Am darauffolgenden Freitag ging es in die Stadt, genauer gesagt sahen wir die Stadt aus mehreren Perspektiven: Zunächst konnten die Schülerinnen und Schüler in der Ausstellung im Erdgeschoss des Turms „Torre Glories“ unter der Fragestellung “Wie wird das Unsichtbare sichtbar gemacht?” sämtliche Regungen und Töne, Temperaturen und Geschwindigkeiten – sozusagen die „Atmung“, den „Puls“ der Stadt innerhalb Barcelonas in Echtzeit beobachten, bevor sie die Stadt in ihrer Größe von der Turmspitze sahen. Die meisten von uns kletterten sogar den Parcour über den Besuchern im Dach des Turms. Alles in allem wurde bei diesem Besuch vor allem die Verantwortung für die Umwelt deutlich. Im Parc Güell hatten die Schülerinnen und Schüler im Anschluss die Gelegenheit, das Vorhaben Gaudís nachzuvollziehen und sich besonders auf seinen Umgang mit den Naturmaterialien zu konzentrieren.

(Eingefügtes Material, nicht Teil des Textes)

Lemma change_priority_eq run_cleanup t th p k :
  kernel_inv k → threads k !! t = Some th → live th →
  rt_thread_control run_cleanup t RT_THREAD_CTRL_CHANGE_PRIORITY p k =
    Ok (RT_EOK, reprioritized t th p k).
Proof.
  intros H Ht Hl. pose proof (live_not_null _ _ _ H Ht) as Hn.
  apply wp_exact. unfold rt_thread_control. ksteps.
  eapply assert_thread_ok; [done|done|by eapply (live_type k)|]. ksteps.
  rewrite decide_True by done. ksteps. unfold reprioritized.
  destruct (decide (stat_of th = RT_THREAD_READY)) as [Hr|Hr].
  - ksteps. eapply wp_eq; [by apply remove_thread_eq with (th := th)|]. ksteps.
    eapply wp_eq; [apply insert_eq with (th := with_priority p th)|]; [done|apply lookup_insert_eq| |].
    { intros q. apply removed_out. }
    ksteps. split; [done|]. unfold inserted, made_ready, queue, removed.
    ksimpl. case_decide; by destruct k.
  - ksteps. by destruct k.
Qed.
Lemma taken_queue : tqueue taken QTimer = l.
Proof.
  unfold tqueue, taken. ksimpl. rewrite tqof_insert_ne, tqof_remove by done.
  fold (tqueue k QTimer). rewrite Hq, filter_cons_False by naive_solver.
  apply list_filter_ne_id. pose proof (ti_nodup _ _ _ (ki_timer _ H) QTimer) as Hn.
  fold (tqueue k QTimer) in Hn. rewrite Hq in Hn. by apply NoDup_cons in Hn as [? _].
Qed.
End OneExpiry.

Lemma timed_out_rest t th k :
  timers (timed_out t th k) = timers k ∧ timer_queues (timed_out t th k) = timer_queues k ∧
  rt_tick (timed_out t th k) = rt_tick k.
Proof. unfold timed_out, inserted. by case_decide. Qed.

Lemma timed_out_threads t th k :
  threads (timed_out t th k) =
  <[t := with_stat (inserted_stat (rt_current_thread k) t) (th <| error := - RT_ETIMEOUT |>)]>
    (threads k).
Proof. unfold timed_out. rewrite inserted_threads. ksimpl. by rewrite insert_insert_eq. Qed.
Definition rt_event_send (e : addr) (set : Z) : M kernel Z :=
  assert_event e;;
  if decide (set = 0) then mret (- RT_ERROR)
  else
    level ← rt_hw_interrupt_disable;
    x ← get_event e;
    put_event e (x <| evset := Z.lor (evset x) set |>);;
    k ← gets id;
    res ← event_send_loop e (queue k (QSuspend e)) false;
    match res with
    | None =>
        rt_hw_interrupt_enable level;;
        mret (- RT_EINVAL)
    | Some need_schedule =>
        rt_hw_interrupt_enable level;;
        when (need_schedule = true) rt_schedule;;
        mret RT_EOK
    end.

(** [rt_event_recv] up to its [rt_schedule()]; the second component of the
    result is what is stored through [recved], if anything. *)
Definition rt_event_recv (e : addr) (set opt timeout : Z) : M kernel (call (Z * option Z) addr) :=
  RT_DEBUG_IN_THREAD_CONTEXT;;
  assert_event e;;
  if decide (set = 0) then mret (Return (- RT_ERROR, None))
  else
    thread ← rt_thread_self;
    upd_thread thread no_error;;
    level ← rt_hw_interrupt_disable;
    x ← get_event e;
    RT_ASSERT (valid_option opt = true);;
    if wants opt set (evset x) then
      upd_thread thread (with_event (Z.land (evset x) set) opt);;
      (if has_opt opt RT_EVENT_FLAG_CLEAR then put_event e (clear_events set x) else mret tt);;
      rt_hw_interrupt_enable level;;
      th ← get_thread thread;
      mret (Return (error th, Some (Z.land (evset x) set)))
    else if decide (timeout = 0) then
      upd_thread thread timeout_error;;
      rt_hw_interrupt_enable level;;
      mret (Return (- RT_ETIMEOUT, None))
    else
      upd_thread thread (with_event set opt);;
      wait_on (QSuspend e) thread (obj_flag (event_parent x)) timeout level;;
      mret (Park thread).
Definition rt_event_recv_resume (thread : addr) : M kernel (Z * option Z) :=
  th ← get_thread thread;
  if decide (error th ≠ RT_EOK) then mret (error th, None)
  else
    level ← rt_hw_interrupt_disable;
    th ← get_thread thread;
    rt_hw_interrupt_enable level;;
    mret (error th, Some (event_set th)).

Nach einem stärkenden Tapasessen ging es noch höher hinaus auf den Berg “Turó de la Bovira” zu einem besonderen Aussichtspunkt: den Bunkern von Carmel. Der Rückweg führte uns an der Sagrada Familia vorbei, die wir nun schon von drei Punkten der Stadt aus gesehen hatten. Am Abend hatten wir dann noch die Gelegenheit, eine Probe für die “Castellers” (menschlichen Türme), die in Katalonien traditionell zu den Festlichkeiten an San Jordi gebaut werden, zu besuchen.
Am Samstag durften die Schülerinnen und Schüler nach Aushändigung ihrer Erasmus-Zertifikate und einer abschließenden Projektarbeit am späten Nachmittag die Umzüge mit feuerspuckenden Drachen und Trommelzügen kennenlernen und an ihnen teilhaben. Auch diese Festlichkeiten betonten in den Augen der Schülerinnen und Schüler über die angesprochenen Werte hinaus besonders die Werte der Gemeinschaft, des Zusammenhalts und des Zusammenlebens.
Alles in allem war das Programm eine Bereicherung im Sinne des interkulturellen Lernens und die sprachlichen Fortschritte sowie die sozialen Erfahrungen bleiben allen in Erinnerung. Wir freuen uns auf viele weitere Projekte mit unserer neuen Partnerschule in Barcelona.